#### [Task instructions]
In the entries that follow, find every line containing "Global" and copy it.

[Stored data]
┄┄┄┄┄┄┄┄┄┄

(** * BatchDataset: a shallow embedding of
      tensorflow/core/kernels/data/batch_dataset_op.cc

    The file follows the source top to bottom: the value types the kernel
    manipulates (statuses, shapes, tensors), the collaborators it calls
    (allocator, runner, upstream iterator, checkpoint reader and writer), the
    [Dataset] class with its derived shapes and cardinality, and the
    [Iterator] with [GetNextInternal], [SaveInternal] and [RestoreInternal].
    The properties are proved after the definitions. *)

From stdpp Require Import base list gmap strings.
From Stdlib Require Import ZArith Lia.

(** ** Statuses *)

Inductive DataType := DT_FLOAT | DT_INT32 | DT_INT64 | DT_BOOL | DT_STRING.

Global Instance DataType_eq_dec : EqDecision DataType.
Proof. solve_decision. Defined.

(** A concrete [TensorShape] has non-negative dimensions; a
    [PartialTensorShape] is a list of int64 dimensions where [-1] stands for
    an unknown size. *)
Abbreviation TensorShape := (list nat).
Abbreviation PartialTensorShape := (list Z).

Inductive Code :=
  | OK | CANCELLED | UNKNOWN | INVALID_ARGUMENT | OUT_OF_RANGE
  | RESOURCE_EXHAUSTED | UNIMPLEMENTED | INTERNAL | DATA_LOSS.

Global Instance Code_eq_dec : EqDecision Code.
Proof. solve_decision. Defined.

(** The arguments handed to [errors::InvalidArgument(...)] and friends are
    kept as they are passed (the source concatenates their printed forms). *)
Inductive MsgArg :=
  | MStr (s : string)
  | MNum (n : nat)
  | MShape (s : TensorShape).

Global Instance MsgArg_eq_dec : EqDecision MsgArg.
Proof. solve_decision. Defined.

Record Status := mkStatus { code : Code; message : list MsgArg }.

┄┄┄┄┄┄┄┄┄┄

#### [Solved problem]
Global Instance DataType_eq_dec : EqDecision DataType.
Global Instance Code_eq_dec : EqDecision Code.
Global Instance MsgArg_eq_dec : EqDecision MsgArg.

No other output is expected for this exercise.